**What this task involves**
Copy exactly the lines of the records below, and only those lines, beginning with the line that contains "Lemma status_served : status" and ending with the line that contains "take (Z.to_nat (q_size".

□ □ □ □ □

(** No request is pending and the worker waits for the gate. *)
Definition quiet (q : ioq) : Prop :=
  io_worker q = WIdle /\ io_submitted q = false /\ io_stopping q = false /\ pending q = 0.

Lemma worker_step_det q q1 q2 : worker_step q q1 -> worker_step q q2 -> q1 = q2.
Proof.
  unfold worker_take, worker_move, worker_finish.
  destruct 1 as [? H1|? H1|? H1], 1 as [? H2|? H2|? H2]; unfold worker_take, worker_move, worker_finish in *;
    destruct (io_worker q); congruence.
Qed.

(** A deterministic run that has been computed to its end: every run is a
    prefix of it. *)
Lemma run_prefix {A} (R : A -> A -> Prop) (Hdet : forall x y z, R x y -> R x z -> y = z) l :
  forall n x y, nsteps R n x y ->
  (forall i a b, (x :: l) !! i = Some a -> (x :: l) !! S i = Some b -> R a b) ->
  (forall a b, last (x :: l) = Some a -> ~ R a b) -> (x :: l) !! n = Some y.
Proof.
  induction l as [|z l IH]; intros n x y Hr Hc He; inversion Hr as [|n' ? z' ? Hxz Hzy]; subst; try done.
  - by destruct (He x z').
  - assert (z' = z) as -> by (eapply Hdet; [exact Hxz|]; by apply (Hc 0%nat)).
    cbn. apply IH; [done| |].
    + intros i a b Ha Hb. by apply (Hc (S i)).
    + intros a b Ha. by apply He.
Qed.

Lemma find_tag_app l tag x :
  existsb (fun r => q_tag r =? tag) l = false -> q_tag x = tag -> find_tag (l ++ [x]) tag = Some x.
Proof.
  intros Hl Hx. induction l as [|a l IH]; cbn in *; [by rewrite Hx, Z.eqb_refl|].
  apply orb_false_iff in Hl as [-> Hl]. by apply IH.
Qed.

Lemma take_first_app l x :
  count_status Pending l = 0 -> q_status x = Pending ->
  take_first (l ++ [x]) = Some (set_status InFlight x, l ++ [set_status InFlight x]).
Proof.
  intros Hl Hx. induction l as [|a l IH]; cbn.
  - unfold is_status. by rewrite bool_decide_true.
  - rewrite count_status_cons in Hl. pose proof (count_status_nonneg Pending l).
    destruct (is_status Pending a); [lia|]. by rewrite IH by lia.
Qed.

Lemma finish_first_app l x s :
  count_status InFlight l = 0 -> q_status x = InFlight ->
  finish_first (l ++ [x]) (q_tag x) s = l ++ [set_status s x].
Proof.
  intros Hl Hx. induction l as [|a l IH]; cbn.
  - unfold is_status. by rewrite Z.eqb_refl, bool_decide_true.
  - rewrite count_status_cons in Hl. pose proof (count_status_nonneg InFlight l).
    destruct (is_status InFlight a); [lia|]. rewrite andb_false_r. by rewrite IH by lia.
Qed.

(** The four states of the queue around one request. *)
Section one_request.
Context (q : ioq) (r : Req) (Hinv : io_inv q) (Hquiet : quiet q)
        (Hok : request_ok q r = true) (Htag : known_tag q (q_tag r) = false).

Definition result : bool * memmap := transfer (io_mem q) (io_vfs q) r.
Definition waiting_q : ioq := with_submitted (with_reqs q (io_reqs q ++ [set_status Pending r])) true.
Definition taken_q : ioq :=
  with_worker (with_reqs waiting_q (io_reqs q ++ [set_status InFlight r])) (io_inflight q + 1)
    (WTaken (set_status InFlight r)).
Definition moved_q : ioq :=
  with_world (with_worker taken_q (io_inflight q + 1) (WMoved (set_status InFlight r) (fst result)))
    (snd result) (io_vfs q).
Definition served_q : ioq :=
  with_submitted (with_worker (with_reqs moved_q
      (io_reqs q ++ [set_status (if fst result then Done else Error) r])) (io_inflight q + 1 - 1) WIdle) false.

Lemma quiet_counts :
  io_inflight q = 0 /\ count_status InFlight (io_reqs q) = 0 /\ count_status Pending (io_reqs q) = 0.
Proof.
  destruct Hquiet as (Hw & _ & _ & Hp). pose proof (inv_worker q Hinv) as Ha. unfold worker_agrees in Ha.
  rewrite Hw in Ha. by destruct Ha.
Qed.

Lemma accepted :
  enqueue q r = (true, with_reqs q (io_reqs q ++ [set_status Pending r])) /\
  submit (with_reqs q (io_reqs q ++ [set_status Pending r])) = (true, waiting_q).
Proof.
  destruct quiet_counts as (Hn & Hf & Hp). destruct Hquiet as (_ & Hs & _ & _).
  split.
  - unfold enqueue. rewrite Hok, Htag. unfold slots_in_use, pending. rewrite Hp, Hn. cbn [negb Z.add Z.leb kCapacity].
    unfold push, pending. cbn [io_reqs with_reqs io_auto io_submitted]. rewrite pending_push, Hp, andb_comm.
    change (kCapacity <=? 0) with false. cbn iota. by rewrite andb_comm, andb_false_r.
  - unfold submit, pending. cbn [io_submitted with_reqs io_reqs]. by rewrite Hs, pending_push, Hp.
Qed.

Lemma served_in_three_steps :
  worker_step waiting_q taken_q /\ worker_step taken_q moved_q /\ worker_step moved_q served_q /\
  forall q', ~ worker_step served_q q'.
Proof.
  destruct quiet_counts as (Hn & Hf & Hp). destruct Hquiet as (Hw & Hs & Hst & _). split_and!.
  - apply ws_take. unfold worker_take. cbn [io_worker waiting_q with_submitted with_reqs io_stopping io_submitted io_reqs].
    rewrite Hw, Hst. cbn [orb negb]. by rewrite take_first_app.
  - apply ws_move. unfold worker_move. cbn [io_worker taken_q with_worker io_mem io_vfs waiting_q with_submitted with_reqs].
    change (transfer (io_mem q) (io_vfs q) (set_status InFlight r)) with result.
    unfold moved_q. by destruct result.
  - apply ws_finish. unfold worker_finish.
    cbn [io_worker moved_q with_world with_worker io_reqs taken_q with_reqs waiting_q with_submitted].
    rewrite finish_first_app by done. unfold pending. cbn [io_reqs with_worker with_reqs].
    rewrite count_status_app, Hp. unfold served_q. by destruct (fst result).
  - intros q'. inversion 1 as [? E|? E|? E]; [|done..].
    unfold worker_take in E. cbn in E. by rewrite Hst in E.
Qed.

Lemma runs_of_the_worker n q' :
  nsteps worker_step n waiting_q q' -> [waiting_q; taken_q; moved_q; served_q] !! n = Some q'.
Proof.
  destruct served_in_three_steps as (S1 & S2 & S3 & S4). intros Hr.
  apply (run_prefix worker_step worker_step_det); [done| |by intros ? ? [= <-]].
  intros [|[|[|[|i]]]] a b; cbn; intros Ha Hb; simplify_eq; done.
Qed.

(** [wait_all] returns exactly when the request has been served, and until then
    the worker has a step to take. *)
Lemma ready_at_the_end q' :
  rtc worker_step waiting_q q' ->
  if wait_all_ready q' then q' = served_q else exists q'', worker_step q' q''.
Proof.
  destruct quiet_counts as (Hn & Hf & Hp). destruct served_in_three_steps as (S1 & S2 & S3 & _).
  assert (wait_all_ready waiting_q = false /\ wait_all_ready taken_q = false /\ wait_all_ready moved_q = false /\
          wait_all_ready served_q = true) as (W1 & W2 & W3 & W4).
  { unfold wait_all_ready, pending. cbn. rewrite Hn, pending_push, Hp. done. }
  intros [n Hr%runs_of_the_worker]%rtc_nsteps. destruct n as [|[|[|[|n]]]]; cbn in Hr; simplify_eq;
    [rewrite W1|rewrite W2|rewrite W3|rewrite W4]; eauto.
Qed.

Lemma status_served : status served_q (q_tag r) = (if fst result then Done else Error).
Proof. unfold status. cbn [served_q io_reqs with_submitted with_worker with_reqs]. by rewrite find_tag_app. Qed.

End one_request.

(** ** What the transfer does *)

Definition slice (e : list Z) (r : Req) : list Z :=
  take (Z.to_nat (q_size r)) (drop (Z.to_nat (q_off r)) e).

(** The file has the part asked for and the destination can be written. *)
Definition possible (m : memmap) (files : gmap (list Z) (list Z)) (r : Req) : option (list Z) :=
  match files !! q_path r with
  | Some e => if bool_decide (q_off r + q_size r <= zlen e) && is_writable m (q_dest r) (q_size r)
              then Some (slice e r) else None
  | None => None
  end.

□ □ □ □ □

**Expected answer**
Lemma status_served : status served_q (q_tag r) = (if fst result then Done else Error).
Proof. unfold status. cbn [served_q io_reqs with_submitted with_worker with_reqs]. by rewrite find_tag_app. Qed.

End one_request.

(** ** What the transfer does *)

Definition slice (e : list Z) (r : Req) : list Z :=
  take (Z.to_nat (q_size r)) (drop (Z.to_nat (q_off r)) e).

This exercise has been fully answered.